Saved data entries
Lemma remove_collisions_nil t b :
  (∀ e, e ∈ remove_elements b →
     ∃ x, is_Some (tree_entries t !! x) ∧ slot DEPTH x = slot DEPTH e) →
  remove_collisions DEPTH temp_noir t b = Ok [].
Proof.
  intros Hrem. unfold remove_collisions.
  assert (∀ e, e ∈ remove_dups (remove_elements b) → e ∈ remove_elements b) as Hsub.
  { intros e. by rewrite elem_of_remove_dups. }
  revert Hsub. generalize (remove_dups (remove_elements b)) as l. intros l Hsub.
  induction l as [|e l IH]; simpl; [done|].
  rewrite IH by (intros; apply Hsub; by right).
  destruct (Hrem e) as (x & Hx & Hs); [apply Hsub; by left|].
  replace (List.existsb _ _) with true; [done|]. symmetry. apply existsb_elem_of.
  exists (slot DEPTH x). rewrite bool_decide_eq_true. split; [|done].
  by apply list_elem_of_fmap_2, elem_btree_keys.
Qed.

Lemma check_collisions_ok t b :
  valid_batch t b → check_collisions DEPTH temp_noir t b = Ok tt.
Proof.
  intros Hvb. unfold check_collisions.
  destruct (insert_collisions_spec t b) as (l & -> & _ & Hnil). simpl.
  rewrite remove_collisions_nil by (intros e He; exists e; split; [by apply (vb_remove _ _ Hvb)|done]).
  simpl. rewrite Hnil; [done|]. intros x e Hx He. by apply (vb_insert _ _ Hvb).
Qed.

(** ** insert_batch *)

Lemma tree_insert_without_hashing_ok t b :
  wf_tree t → valid_batch t b → batch_elements b ≠ [] →
  ∃ n, tree_insert_without_hashing DEPTH t (entries b) (remove_entries b) =
       (mk_tree n (apply_entries (tree_entries t) (entries b) (remove_entries b)) (cache t), Ok tt)
    ∧ node_wf DEPTH DEPTH [] n ∧ hash_inv n
    ∧ ∀ q, length q = (DEPTH - 1)%nat →
        slots n q = upd DEPTH [] (sorted_changes DEPTH (insert_elements b) (remove_elements b)).*1
                      (slots (tree t)) q.
Proof.
  intros Hwf Hvb Hne. unfold tree_insert_without_hashing.
  fold (insert_elements b). fold (remove_elements b). fold (batch_elements b).
  replace (nil_b (insert_elements b) && nil_b (remove_elements b)) with false; cycle 1.
  { unfold batch_elements in Hne. destruct (insert_elements b), (remove_elements b); done. }
  replace (List.existsb _ (batch_elements b)) with false; cycle 1.
  { symmetry. apply existsb_false. intros e He. rewrite bool_decide_eq_false.
    by apply (vb_null _ _ Hvb). }
  replace (List.find _ (insert_elements b)) with (@None Element); cycle 1.
  { symmetry. apply find_none_iff. intros e He. unfold contains_element.
    rewrite bool_decide_eq_false. intros Hin. by apply (vb_insert _ _ Hvb e e He Hin). }
  replace (List.find _ (remove_elements b)) with (@None Element); cycle 1.
  { symmetry. apply find_none_iff. intros e He. unfold contains_element.
    rewrite negb_false_iff, bool_decide_eq_true. by apply (vb_remove _ _ Hvb). }
  destruct (sorted_changes_spec (insert_elements b) (remove_elements b)) as (-> & Hperm & _).
  pose proof (insert_without_hashing_spec DEPTH DEPTH DEPTH [] (tree t)
    (sorted_changes DEPTH (insert_elements b) (remove_elements b)).*1) as Hspec.
  destruct (insert_without_hashing _ _ _ _ _ _) as [n o].
  destruct Hspec as (Ho & Hw & Hi & Hs); [lia| |apply (wf_node t Hwf)|apply (wf_hashes t Hwf)| |].
  - intros Hnil. rewrite Hnil in Hperm. apply Permutation_nil_l in Hperm.
    unfold raw_changes in Hperm. unfold batch_elements in Hne.
    by destruct (insert_elements b), (remove_elements b).
  - by apply valid_changes.
  - simpl in *. subst o. exists n. done.
Qed.

(** Every valid batch is carried out: the entries change as the map does, and
    the tree stays well formed. *)
Lemma insert_batch_ok t b :
  wf_tree t → valid_batch t b →
  ∃ t' evs, insert_batch DEPTH temp_noir t b = (t', evs, Ok tt) ∧ wf_tree t' ∧
    tree_entries t' = apply_entries (tree_entries t) (entries b) (remove_entries b) ∧
    Forall event_ok evs.
Proof.
  intros Hwf Hvb. unfold insert_batch. rewrite check_collisions_ok by done.
  destruct (decide (batch_elements b = [])) as [Hnil|Hne].
  - unfold batch_elements in Hnil. apply app_eq_nil in Hnil as [Hi Hr].
    unfold insert_elements, remove_elements in *. apply fmap_nil_inv in Hi.
    rewrite Hi, Hr. simpl.
    pose proof (recalculate_hashes_spec DEPTH DEPTH [] (tree t) (cache t)
      (wf_node t Hwf) (wf_hashes t Hwf) (wf_cache t Hwf)) as Hrec.
    destruct (recalculate_hashes _ _) as [[n c] evs].
    destruct Hrec as (Hw & Hcl & Hh & Hc & Hev & Hsl).
    eexists _, _. split; [done|]. split_and!; try done.
    split; try done; [apply (wf_depth t Hwf)|]. simpl. intros e. rewrite Hsl.
    apply (wf_entries t Hwf).
  - destruct (tree_insert_without_hashing_ok t b Hwf Hvb Hne) as (n1 & -> & Hw1 & Hi1 & Hs1).
    simpl.
    pose proof (recalculate_hashes_spec DEPTH DEPTH [] n1 (cache t) Hw1 Hi1 (wf_cache t Hwf)) as Hrec.
    destruct (recalculate_hashes _ _) as [[n c] evs].
    destruct Hrec as (Hw & Hcl & Hh & Hc & Hev & Hsl).
    eexists _, _. split; [done|]. split_and!; try done.
    split; try done; [apply (wf_depth t Hwf)|]. simpl. intros e. rewrite Hsl, Hs1.
    + by apply upd_entries.
    + apply slot_length, (wf_depth t Hwf).
Qed.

# Description of the task:
Give back every record exactly.

# Result of this task:
Lemma remove_collisions_nil t b :
  (∀ e, e ∈ remove_elements b →
     ∃ x, is_Some (tree_entries t !! x) ∧ slot DEPTH x = slot DEPTH e) →
  remove_collisions DEPTH temp_noir t b = Ok [].
Proof.
  intros Hrem. unfold remove_collisions.
  assert (∀ e, e ∈ remove_dups (remove_elements b) → e ∈ remove_elements b) as Hsub.
  { intros e. by rewrite elem_of_remove_dups. }
  revert Hsub. generalize (remove_dups (remove_elements b)) as l. intros l Hsub.
  induction l as [|e l IH]; simpl; [done|].
  rewrite IH by (intros; apply Hsub; by right).
  destruct (Hrem e) as (x & Hx & Hs); [apply Hsub; by left|].
  replace (List.existsb _ _) with true; [done|]. symmetry. apply existsb_elem_of.
  exists (slot DEPTH x). rewrite bool_decide_eq_true. split; [|done].
  by apply list_elem_of_fmap_2, elem_btree_keys.
Qed.

Lemma check_collisions_ok t b :
  valid_batch t b → check_collisions DEPTH temp_noir t b = Ok tt.
Proof.
  intros Hvb. unfold check_collisions.
  destruct (insert_collisions_spec t b) as (l & -> & _ & Hnil). simpl.
  rewrite remove_collisions_nil by (intros e He; exists e; split; [by apply (vb_remove _ _ Hvb)|done]).
  simpl. rewrite Hnil; [done|]. intros x e Hx He. by apply (vb_insert _ _ Hvb).
Qed.

(** ** insert_batch *)

Lemma tree_insert_without_hashing_ok t b :
  wf_tree t → valid_batch t b → batch_elements b ≠ [] →
  ∃ n, tree_insert_without_hashing DEPTH t (entries b) (remove_entries b) =
       (mk_tree n (apply_entries (tree_entries t) (entries b) (remove_entries b)) (cache t), Ok tt)
    ∧ node_wf DEPTH DEPTH [] n ∧ hash_inv n
    ∧ ∀ q, length q = (DEPTH - 1)%nat →
        slots n q = upd DEPTH [] (sorted_changes DEPTH (insert_elements b) (remove_elements b)).*1
                      (slots (tree t)) q.
Proof.
  intros Hwf Hvb Hne. unfold tree_insert_without_hashing.
  fold (insert_elements b). fold (remove_elements b). fold (batch_elements b).
  replace (nil_b (insert_elements b) && nil_b (remove_elements b)) with false; cycle 1.
  { unfold batch_elements in Hne. destruct (insert_elements b), (remove_elements b); done. }
  replace (List.existsb _ (batch_elements b)) with false; cycle 1.
  { symmetry. apply existsb_false. intros e He. rewrite bool_decide_eq_false.
    by apply (vb_null _ _ Hvb). }
  replace (List.find _ (insert_elements b)) with (@None Element); cycle 1.
  { symmetry. apply find_none_iff. intros e He. unfold contains_element.
    rewrite bool_decide_eq_false. intros Hin. by apply (vb_insert _ _ Hvb e e He Hin). }
  replace (List.find _ (remove_elements b)) with (@None Element); cycle 1.
  { symmetry. apply find_none_iff. intros e He. unfold contains_element.
    rewrite negb_false_iff, bool_decide_eq_true. by apply (vb_remove _ _ Hvb). }
  destruct (sorted_changes_spec (insert_elements b) (remove_elements b)) as (-> & Hperm & _).
  pose proof (insert_without_hashing_spec DEPTH DEPTH DEPTH [] (tree t)
    (sorted_changes DEPTH (insert_elements b) (remove_elements b)).*1) as Hspec.
  destruct (insert_without_hashing _ _ _ _ _ _) as [n o].
  destruct Hspec as (Ho & Hw & Hi & Hs); [lia| |apply (wf_node t Hwf)|apply (wf_hashes t Hwf)| |].
  - intros Hnil. rewrite Hnil in Hperm. apply Permutation_nil_l in Hperm.
    unfold raw_changes in Hperm. unfold batch_elements in Hne.
    by destruct (insert_elements b), (remove_elements b).
  - by apply valid_changes.
  - simpl in *. subst o. exists n. done.
Qed.

(** Every valid batch is carried out: the entries change as the map does, and
    the tree stays well formed. *)
Lemma insert_batch_ok t b :
  wf_tree t → valid_batch t b →
  ∃ t' evs, insert_batch DEPTH temp_noir t b = (t', evs, Ok tt) ∧ wf_tree t' ∧
    tree_entries t' = apply_entries (tree_entries t) (entries b) (remove_entries b) ∧
    Forall event_ok evs.
Proof.
  intros Hwf Hvb. unfold insert_batch. rewrite check_collisions_ok by done.
  destruct (decide (batch_elements b = [])) as [Hnil|Hne].
  - unfold batch_elements in Hnil. apply app_eq_nil in Hnil as [Hi Hr].
    unfold insert_elements, remove_elements in *. apply fmap_nil_inv in Hi.
    rewrite Hi, Hr. simpl.
    pose proof (recalculate_hashes_spec DEPTH DEPTH [] (tree t) (cache t)
      (wf_node t Hwf) (wf_hashes t Hwf) (wf_cache t Hwf)) as Hrec.
    destruct (recalculate_hashes _ _) as [[n c] evs].
    destruct Hrec as (Hw & Hcl & Hh & Hc & Hev & Hsl).
    eexists _, _. split; [done|]. split_and!; try done.
    split; try done; [apply (wf_depth t Hwf)|]. simpl. intros e. rewrite Hsl.
    apply (wf_entries t Hwf).
  - destruct (tree_insert_without_hashing_ok t b Hwf Hvb Hne) as (n1 & -> & Hw1 & Hi1 & Hs1).
    simpl.
    pose proof (recalculate_hashes_spec DEPTH DEPTH [] n1 (cache t) Hw1 Hi1 (wf_cache t Hwf)) as Hrec.
    destruct (recalculate_hashes _ _) as [[n c] evs].
    destruct Hrec as (Hw & Hcl & Hh & Hc & Hev & Hsl).
    eexists _, _. split; [done|]. split_and!; try done.
    split; try done; [apply (wf_depth t Hwf)|]. simpl. intros e. rewrite Hsl, Hs1.
    + by apply upd_entries.
    + apply slot_length, (wf_depth t Hwf).
Qed.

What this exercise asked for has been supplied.